Hi! I’m Abby, and I’m a senior at TCU. Yeah, that’s right. I am just about one month away from graduating with an undergraduate degree in Graphic Design with plans to leave school, move back to my hometown, and start my career. It’s exciting! You may look at me and wish we could trade places. But I’m here to tell you that, love it or hate it, college is a totally singular experience, and you should take it all in while you can.
When else will you live within walking distance of every single one of your friends? Think about it. You miss your bestie? You can be at her door in two minutes with a coffee in hand and the latest update on your class crush. You want to get the gang together? Half of them probably live with you already, while the other half can just swing by after class.

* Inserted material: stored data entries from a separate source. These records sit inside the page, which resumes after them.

(* ===== verification/Api.v ===== *)
(** * The entry points of the hypercall handlers ([api.rs])

    The exception handlers call these functions with the vCPU that trapped.  [next]
    is the out-parameter: [Some] when the call stores the vCPU to switch to. *)
From S2P Require Import Prelude Addr Mode Arch Mpool Mm Abi ArchCpu Interrupts Cpu Vm Memory Spci Hypervisor.

Definition api_preempt (hw : Hw) (now : Z) (hv : Hypervisor) (current : vref) : exec (vref * Hypervisor) :=
  preempt hw now hv current.
Definition api_wait_for_interrupt (hw : Hw) (now : Z) (hv : Hypervisor) (current : vref)
    : exec (vref * Hypervisor) := wait_for_interrupt hw now hv current.
Definition api_vcpu_off (hw : Hw) (now : Z) (hv : Hypervisor) (current : vref)
    : exec (vref * Hypervisor * Hw) := vcpu_off hw now hv current.
Definition api_spci_yield (hw : Hw) (now : Z) (hv : Hypervisor) (current : vref)
    : exec (Z * option vref * Hypervisor) :=
  '(next, hv) ← spci_yield hw now hv current; Done (spci_return_code Success, next, hv).
Definition api_wake_up (hw : Hw) (now : Z) (hv : Hypervisor) (current target_vcpu : vref)
    : exec (vref * Hypervisor) := wake_up hw now hv current target_vcpu.
Definition api_abort (hw : Hw) (now : Z) (hv : Hypervisor) (current : vref)
    : exec (option (vref * Hypervisor)) := abort hw now hv current.
Definition api_vm_get_id (hv : Hypervisor) (current : vref) : exec Z := vm_get_id hv current.
Definition api_vm_get_count (hv : Hypervisor) : Z := vm_get_count hv.
Definition api_vcpu_get_count (hv : Hypervisor) (id : Z) (current : vref) : exec Z :=
  r ← vcpu_get_count hv id current; Done (default 0 r).

(** The registers of the vCPU have been saved: its execution lock is dropped. *)
Definition api_regs_state_saved (hv : Hypervisor) (current : vref) : exec Hypervisor :=
  vm ← vm_of hv current.1;
  Done (if negb (vm_id vm =? HF_PRIMARY_VM_ID) then upd_vc current vcpu_unlock hv else hv).

Definition api_vcpu_run (hw : Hw) (now1 now2 now3 : Z) (hv : Hypervisor) (id vcpu_idx : Z) (current : vref)
    : exec (Z * option vref * Hypervisor) :=
  '(r, hv) ← vcpu_run hw now1 now2 now3 hv id vcpu_idx current;
  match r with
  | Ok vcpu => Done (into_raw Preempted, Some vcpu, hv)
  | Err ret => Done (into_raw ret, None, hv)
  end.

Definition api_spci_msg_recv (hw : Hw) (now : Z) (hv : Hypervisor) (attributes : Z) (current : vref)
    : exec (Z * option vref * Hypervisor) :=
  '(ret, next, hv) ← spci_msg_recv hw now hv attributes current; Done (spci_return_code ret, next, hv).
Definition api_mailbox_writable_get (hv : Hypervisor) (current : vref) : exec (Z * Hypervisor) :=
  '(r, hv) ← mailbox_writable_get hv current; Done (default (-1) r, hv).
Definition api_mailbox_waiter_get (hv : Hypervisor) (id : Z) (current : vref) : exec (Z * Hypervisor) :=
  '(r, hv) ← mailbox_waiter_get hv id current; Done (default (-1) r, hv).
Definition api_mailbox_clear (hw : Hw) (now : Z) (hv : Hypervisor) (current : vref)
    : exec (Z * option vref * Hypervisor) := mailbox_clear hw now hv current.
Definition api_interrupt_enable (hv : Hypervisor) (intid : Z) (on : bool) (current : vref)
    : exec (Z * Hypervisor) :=
  '(ok, hv) ← interrupt_enable hv intid on current; Done (if ok : bool then 0 else -1, hv).
Definition api_interrupt_get (hv : Hypervisor) (current : vref) : exec (Z * Hypervisor) := interrupt_get hv current.
Definition api_interrupt_inject (hw : Hw) (now : Z) (hv : Hypervisor)
    (target_vm_id target_vcpu_idx intid : Z) (current : vref) : exec (Z * option vref * Hypervisor) :=
  interrupt_inject hw now hv target_vm_id target_vcpu_idx intid current.

Section memory.
Context {A : ArchMM} {RD : ReduceCrate} (MESSAGE_BUFFER : Z).
Definition api_vm_configure (hw : Hw) (now : Z) (hv : Hypervisor) (send recv : ipaddr_t) (current : vref)
    : exec (Z * option vref * Hypervisor) := vm_configure hw now hv send recv current.
Definition api_spci_msg_send (hw : Hw) (now : Z) (hv : Hypervisor) (attributes : Z) (current : vref)
    : exec (Z * option vref * Hypervisor) :=
  '(ret, next, hv) ← spci_msg_send MESSAGE_BUFFER hw now hv attributes current;
  Done (spci_return_code ret, next, hv).
(** The sharing request is untrusted. *)
Definition api_share_memory (hv : Hypervisor) (id : Z) (addr : ipaddr_t) (size share : Z) (current : vref)
    : exec (Z * Hypervisor) :=
  match HfShare_try_from share with
  | Err _ => Done (-1, hv)
  | Ok share => '(ok, hv) ← share_memory hv id addr size share current; Done (if ok : bool then 0 else -1, hv)
  end.
End memory.
Definition api_spci_version : Z := spci_version.
Definition api_debug_log (hv : Hypervisor) (c : Z) (current : vref) : exec (Z * option (list Z) * Hypervisor) :=
  '(out, hv) ← hv_debug_log hv c current; Done (0, out, hv).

Cooler yet, you’re surrounded by a whole network of people who may not be your “ride or die” friends but make up the smiling faces that you wave to across campus and shout hello to in the halls. Everyone’s roughly the same age, cheering for the same football team in the college football playoffs, and is working towards the same type of goals you are. Everyone goes to the same parties, the same bars, and the same busted fast-food joint at 2 am. It feels nice to be a part of something universal, you know?
And when else will you have such access to new opportunities? Universities host concerts, bring guest speakers, and house outlandish student organizations. For every sh*tty professor, there’s at least one who might change your life with their advice, passion, or teaching style. Adults love helping out college students; flash that student ID and see what you can’t achieve.
I implore you to attend that stupid campus event. Join that pickleball club or improv group. Talk to that professor and have the audacity to ask for something you’re not qualified to receive. Try something that you’d never otherwise try, and just go for it. All in. College is the safest place you’ll ever have to fail, and it’s a wonderful place to discover new facets of yourself.
When else will you have the opportunity to reinvent yourself? Yes, I’m grappling with the fact that my college experience has been so fleeting and temporary, but there’s a beauty in that, too. Fewer preconceptions, fewer expectations. Become a hat girl in college! Nobody will judge you for just now starting to wear hats, because for all they know, you’ve always worn hats. Do what you’ve always been too scared to do and become who you’ve been too scared to become. You’re one of thousands on campus — nobody’s paying attention. That’s freedom!
Freshman year is kind of sh*tty, though, right? I know it might be hard to take me seriously as I wax poetic about the joys of the college experience, so let me reassure you: it was not all sunshine and rainbows. But neither is any other stage of life. I think part of the reason freshman year sucks is that everything is so new, and you’re still finding your footing. You’re constantly second-guessing your every move.
Unfortunately, it has taken all four years to feel like I have any clue what I’m doing here. But if you wait to enjoy your college experience until you feel like you know what you’re doing, you will miss the best parts. The joy is there, hiding between the deadlines and situationships and hangovers and failures. Hell, sometimes the joy is in the late nights with your study group, the rush of romance, the morning debriefs, and the missteps you later laugh about. I implore you to notice the joy now, instead of only lamenting the loss of it when it’s all over.
Don’t let it pass you by. Time will fly like you can’t even imagine. You got this.